## RECORDED DATA
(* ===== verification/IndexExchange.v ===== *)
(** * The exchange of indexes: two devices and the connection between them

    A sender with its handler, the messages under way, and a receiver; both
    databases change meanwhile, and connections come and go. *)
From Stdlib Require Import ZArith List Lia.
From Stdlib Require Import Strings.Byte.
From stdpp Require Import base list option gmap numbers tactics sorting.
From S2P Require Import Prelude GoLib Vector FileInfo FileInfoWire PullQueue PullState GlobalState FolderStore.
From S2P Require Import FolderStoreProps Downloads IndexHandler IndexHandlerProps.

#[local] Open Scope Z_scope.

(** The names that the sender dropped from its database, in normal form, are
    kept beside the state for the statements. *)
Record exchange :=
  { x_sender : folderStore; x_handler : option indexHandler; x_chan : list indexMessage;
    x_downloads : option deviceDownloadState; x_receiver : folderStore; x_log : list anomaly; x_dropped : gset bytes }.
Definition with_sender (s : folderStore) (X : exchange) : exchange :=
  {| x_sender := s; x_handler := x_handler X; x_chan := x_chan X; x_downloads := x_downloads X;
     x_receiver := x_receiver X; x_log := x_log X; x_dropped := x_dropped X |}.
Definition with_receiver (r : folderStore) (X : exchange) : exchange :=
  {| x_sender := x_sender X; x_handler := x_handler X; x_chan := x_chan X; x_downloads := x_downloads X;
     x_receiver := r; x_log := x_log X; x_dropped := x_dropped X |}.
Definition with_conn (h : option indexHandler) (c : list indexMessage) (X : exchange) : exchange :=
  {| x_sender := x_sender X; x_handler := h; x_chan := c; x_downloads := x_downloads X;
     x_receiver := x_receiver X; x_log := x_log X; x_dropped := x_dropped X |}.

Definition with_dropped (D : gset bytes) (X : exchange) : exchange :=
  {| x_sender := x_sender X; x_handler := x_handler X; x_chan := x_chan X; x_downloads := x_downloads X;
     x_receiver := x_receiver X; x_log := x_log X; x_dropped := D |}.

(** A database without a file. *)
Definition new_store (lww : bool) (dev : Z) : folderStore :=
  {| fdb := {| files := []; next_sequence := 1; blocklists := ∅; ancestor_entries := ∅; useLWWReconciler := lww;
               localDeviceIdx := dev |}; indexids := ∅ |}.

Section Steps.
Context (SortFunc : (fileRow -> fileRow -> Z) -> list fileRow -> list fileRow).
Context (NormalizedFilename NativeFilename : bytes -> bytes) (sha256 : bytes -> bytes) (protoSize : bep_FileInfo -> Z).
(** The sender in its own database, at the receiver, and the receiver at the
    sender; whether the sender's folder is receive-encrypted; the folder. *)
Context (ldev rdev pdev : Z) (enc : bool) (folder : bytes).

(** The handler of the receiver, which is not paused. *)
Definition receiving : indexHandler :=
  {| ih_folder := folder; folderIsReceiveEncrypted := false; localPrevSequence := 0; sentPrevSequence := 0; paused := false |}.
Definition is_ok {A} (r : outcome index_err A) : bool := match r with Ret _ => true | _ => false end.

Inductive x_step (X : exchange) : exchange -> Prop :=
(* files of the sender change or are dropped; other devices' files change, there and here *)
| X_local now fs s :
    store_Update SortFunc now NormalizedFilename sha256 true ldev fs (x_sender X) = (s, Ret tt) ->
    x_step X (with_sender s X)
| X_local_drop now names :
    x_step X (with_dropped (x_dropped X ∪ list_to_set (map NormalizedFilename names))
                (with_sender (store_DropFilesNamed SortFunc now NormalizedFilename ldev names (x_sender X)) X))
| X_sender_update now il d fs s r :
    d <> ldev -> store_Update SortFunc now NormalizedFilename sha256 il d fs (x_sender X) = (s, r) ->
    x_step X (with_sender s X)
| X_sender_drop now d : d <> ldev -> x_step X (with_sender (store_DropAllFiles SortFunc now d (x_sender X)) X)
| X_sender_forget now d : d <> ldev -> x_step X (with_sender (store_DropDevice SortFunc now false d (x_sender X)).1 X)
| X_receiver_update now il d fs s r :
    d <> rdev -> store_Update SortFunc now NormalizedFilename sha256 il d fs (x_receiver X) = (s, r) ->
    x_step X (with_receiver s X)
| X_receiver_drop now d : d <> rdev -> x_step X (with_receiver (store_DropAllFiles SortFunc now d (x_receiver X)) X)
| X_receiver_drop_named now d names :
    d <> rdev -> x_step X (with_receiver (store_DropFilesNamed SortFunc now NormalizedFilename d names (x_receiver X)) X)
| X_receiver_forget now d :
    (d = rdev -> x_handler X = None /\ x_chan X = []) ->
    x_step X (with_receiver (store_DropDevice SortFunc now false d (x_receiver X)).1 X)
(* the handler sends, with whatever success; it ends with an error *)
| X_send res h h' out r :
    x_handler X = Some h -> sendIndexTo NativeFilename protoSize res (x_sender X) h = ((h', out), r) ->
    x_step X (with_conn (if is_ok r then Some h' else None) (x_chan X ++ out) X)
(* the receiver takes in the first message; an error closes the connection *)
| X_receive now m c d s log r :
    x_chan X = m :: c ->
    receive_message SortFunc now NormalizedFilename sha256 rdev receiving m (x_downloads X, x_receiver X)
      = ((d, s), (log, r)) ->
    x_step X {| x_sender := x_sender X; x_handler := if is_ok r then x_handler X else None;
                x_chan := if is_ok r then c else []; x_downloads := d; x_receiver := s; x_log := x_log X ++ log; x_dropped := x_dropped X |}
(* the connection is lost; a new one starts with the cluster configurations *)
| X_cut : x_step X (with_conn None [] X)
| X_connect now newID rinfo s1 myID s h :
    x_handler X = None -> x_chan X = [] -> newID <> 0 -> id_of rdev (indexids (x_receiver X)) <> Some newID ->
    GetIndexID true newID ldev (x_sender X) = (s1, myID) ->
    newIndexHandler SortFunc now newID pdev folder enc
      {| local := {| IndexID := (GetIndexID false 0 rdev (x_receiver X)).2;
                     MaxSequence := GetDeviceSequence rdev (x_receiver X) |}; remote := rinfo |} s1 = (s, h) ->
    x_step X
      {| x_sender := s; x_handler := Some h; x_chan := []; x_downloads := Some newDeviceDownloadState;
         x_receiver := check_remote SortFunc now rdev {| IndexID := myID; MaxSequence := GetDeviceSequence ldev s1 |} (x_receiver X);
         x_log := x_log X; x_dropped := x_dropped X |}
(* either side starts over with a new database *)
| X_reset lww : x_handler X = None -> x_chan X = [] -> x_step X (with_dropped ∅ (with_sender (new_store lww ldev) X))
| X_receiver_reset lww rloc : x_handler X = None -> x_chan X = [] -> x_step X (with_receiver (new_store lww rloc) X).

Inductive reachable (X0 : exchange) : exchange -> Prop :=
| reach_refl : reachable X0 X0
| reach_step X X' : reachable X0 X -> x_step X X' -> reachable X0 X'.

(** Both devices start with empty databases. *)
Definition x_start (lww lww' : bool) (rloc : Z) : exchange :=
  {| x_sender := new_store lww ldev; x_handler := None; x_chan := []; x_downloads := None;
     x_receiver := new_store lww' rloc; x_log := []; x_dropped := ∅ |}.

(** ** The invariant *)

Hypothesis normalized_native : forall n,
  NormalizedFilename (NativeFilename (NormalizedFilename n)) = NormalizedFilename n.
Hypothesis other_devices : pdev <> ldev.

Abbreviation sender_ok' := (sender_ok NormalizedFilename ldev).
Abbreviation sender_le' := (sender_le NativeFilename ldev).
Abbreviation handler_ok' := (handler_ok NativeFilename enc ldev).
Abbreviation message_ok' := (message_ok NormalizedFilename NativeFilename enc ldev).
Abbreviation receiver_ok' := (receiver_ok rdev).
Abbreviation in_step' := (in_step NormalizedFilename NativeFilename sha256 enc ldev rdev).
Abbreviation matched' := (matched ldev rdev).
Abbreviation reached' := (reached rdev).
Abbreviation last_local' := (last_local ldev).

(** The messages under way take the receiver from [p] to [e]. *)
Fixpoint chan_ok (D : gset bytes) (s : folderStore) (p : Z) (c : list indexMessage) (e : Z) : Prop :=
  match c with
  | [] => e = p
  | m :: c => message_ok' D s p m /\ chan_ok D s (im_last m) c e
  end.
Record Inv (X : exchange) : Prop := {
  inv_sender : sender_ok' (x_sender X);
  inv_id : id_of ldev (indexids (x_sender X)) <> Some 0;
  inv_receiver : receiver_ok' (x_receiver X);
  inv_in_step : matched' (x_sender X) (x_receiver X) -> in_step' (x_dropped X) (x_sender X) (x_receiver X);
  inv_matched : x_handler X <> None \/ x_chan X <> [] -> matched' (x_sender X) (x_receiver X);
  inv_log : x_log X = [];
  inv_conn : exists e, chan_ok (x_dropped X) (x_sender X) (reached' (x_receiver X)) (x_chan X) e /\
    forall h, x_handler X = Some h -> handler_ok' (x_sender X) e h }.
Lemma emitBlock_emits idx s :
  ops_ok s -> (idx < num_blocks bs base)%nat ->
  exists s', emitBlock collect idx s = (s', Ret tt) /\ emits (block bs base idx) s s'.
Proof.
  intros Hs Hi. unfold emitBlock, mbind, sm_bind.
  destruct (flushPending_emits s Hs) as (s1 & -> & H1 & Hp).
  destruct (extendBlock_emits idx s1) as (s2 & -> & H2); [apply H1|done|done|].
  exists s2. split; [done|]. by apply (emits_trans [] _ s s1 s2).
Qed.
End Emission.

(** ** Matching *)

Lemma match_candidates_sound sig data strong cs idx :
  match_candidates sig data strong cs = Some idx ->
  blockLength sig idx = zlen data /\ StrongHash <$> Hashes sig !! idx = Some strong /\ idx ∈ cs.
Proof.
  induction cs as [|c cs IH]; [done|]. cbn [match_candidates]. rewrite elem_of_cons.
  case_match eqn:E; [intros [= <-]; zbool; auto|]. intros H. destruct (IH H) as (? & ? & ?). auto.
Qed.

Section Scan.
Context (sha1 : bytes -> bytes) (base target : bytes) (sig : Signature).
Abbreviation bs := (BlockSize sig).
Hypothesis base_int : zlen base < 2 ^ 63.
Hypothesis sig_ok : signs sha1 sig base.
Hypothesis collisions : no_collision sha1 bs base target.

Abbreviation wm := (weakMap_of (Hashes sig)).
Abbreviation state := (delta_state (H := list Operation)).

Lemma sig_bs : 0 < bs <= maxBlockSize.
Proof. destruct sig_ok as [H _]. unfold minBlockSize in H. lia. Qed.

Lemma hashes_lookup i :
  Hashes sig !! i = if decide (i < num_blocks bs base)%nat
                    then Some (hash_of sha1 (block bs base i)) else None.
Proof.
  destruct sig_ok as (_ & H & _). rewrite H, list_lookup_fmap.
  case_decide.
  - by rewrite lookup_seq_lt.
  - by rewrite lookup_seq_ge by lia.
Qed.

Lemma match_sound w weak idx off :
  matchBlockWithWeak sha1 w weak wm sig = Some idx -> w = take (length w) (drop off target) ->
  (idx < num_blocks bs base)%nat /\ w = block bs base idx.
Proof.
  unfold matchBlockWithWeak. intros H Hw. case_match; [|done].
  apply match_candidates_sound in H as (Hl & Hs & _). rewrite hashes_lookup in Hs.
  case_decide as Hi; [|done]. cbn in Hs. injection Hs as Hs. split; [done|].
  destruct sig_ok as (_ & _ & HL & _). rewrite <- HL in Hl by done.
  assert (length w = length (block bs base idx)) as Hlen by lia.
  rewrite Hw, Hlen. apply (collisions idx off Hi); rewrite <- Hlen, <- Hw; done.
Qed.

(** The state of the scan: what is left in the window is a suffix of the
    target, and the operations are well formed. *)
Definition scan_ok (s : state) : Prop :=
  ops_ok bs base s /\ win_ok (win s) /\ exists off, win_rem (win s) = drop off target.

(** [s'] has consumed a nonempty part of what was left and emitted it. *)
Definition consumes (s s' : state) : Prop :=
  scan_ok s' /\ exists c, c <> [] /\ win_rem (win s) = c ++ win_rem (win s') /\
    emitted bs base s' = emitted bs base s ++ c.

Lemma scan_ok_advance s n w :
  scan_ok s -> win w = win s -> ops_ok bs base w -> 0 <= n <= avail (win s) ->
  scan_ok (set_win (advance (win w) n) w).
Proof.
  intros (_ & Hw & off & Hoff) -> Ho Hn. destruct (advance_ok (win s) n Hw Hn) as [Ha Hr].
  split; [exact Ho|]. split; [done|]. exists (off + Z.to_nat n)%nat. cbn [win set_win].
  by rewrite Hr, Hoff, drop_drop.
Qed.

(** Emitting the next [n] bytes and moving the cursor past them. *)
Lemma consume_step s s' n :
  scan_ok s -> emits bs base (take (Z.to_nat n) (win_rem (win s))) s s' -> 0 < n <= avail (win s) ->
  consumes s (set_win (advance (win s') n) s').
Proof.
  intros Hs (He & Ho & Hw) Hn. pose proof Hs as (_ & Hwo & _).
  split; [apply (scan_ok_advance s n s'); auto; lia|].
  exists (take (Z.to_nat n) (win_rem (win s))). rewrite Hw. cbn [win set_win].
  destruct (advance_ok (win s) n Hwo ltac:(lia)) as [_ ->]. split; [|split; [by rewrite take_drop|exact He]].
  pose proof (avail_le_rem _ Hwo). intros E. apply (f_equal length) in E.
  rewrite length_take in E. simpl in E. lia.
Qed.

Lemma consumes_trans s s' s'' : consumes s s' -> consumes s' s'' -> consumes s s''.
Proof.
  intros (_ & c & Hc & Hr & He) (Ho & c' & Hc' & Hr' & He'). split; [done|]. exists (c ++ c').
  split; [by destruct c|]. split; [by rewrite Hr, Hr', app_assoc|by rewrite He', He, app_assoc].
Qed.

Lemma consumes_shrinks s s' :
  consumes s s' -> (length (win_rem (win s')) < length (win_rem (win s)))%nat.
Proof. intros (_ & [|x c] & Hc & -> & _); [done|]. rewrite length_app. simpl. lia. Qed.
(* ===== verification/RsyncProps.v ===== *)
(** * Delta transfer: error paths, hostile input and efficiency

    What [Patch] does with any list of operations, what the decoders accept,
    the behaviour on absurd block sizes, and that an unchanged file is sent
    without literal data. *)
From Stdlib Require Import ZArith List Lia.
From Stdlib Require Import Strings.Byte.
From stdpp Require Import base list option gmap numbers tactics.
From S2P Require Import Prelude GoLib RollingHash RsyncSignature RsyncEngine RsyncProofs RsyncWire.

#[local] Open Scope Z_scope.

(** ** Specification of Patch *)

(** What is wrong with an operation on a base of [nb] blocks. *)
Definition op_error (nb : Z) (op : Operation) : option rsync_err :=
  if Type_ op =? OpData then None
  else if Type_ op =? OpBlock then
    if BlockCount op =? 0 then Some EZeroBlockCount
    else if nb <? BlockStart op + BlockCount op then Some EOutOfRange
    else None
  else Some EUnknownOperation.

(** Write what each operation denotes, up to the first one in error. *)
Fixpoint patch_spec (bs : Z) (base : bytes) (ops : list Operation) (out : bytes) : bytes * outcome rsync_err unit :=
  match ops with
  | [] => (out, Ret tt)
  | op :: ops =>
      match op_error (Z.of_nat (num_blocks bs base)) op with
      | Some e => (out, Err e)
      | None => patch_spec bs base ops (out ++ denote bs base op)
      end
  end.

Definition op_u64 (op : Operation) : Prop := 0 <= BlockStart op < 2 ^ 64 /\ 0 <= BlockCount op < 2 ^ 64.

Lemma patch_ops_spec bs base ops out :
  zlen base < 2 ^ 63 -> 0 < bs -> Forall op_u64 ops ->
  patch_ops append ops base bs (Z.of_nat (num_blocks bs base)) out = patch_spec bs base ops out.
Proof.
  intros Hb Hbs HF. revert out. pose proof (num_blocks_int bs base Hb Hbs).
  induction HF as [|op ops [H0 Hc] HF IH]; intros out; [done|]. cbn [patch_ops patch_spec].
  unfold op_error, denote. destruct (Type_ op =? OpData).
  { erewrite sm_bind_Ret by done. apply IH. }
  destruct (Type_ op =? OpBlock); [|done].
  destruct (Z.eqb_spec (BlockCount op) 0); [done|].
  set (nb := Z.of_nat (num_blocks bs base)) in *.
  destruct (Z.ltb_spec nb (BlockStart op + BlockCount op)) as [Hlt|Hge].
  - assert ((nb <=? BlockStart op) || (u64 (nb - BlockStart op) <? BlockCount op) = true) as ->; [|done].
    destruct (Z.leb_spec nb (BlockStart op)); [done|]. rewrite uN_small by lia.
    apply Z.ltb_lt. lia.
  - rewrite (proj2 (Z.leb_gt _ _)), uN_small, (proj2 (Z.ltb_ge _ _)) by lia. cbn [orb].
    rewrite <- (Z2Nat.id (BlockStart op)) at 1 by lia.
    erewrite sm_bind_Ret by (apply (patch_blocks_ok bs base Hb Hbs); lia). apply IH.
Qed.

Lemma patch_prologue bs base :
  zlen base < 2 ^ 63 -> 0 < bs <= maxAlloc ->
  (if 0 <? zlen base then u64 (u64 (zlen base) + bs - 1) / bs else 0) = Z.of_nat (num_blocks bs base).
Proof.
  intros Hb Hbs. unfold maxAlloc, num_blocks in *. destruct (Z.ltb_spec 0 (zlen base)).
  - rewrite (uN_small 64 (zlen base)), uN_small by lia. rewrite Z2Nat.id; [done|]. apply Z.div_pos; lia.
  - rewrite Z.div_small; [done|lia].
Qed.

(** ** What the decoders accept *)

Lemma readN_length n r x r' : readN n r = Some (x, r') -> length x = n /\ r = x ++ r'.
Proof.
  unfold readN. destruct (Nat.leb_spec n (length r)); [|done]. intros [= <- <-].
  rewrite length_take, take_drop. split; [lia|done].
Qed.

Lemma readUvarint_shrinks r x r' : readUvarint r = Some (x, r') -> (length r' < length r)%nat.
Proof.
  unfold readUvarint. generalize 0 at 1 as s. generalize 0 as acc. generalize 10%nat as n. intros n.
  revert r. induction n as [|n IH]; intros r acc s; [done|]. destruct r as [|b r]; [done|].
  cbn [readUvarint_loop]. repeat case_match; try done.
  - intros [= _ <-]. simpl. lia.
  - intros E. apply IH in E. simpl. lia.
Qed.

## PROBLEM TO WORK ON
Among the entries above, the line containing "lww rloc) X).", the line containing "Definition x_start (lww", and all lines between them are to be restated word for word; nothing else belongs in the reply.

## RESPONSE
| X_receiver_reset lww rloc : x_handler X = None -> x_chan X = [] -> x_step X (with_receiver (new_store lww rloc) X).

Inductive reachable (X0 : exchange) : exchange -> Prop :=
| reach_refl : reachable X0 X0
| reach_step X X' : reachable X0 X -> x_step X X' -> reachable X0 X'.

(** Both devices start with empty databases. *)
Definition x_start (lww lww' : bool) (rloc : Z) : exchange :=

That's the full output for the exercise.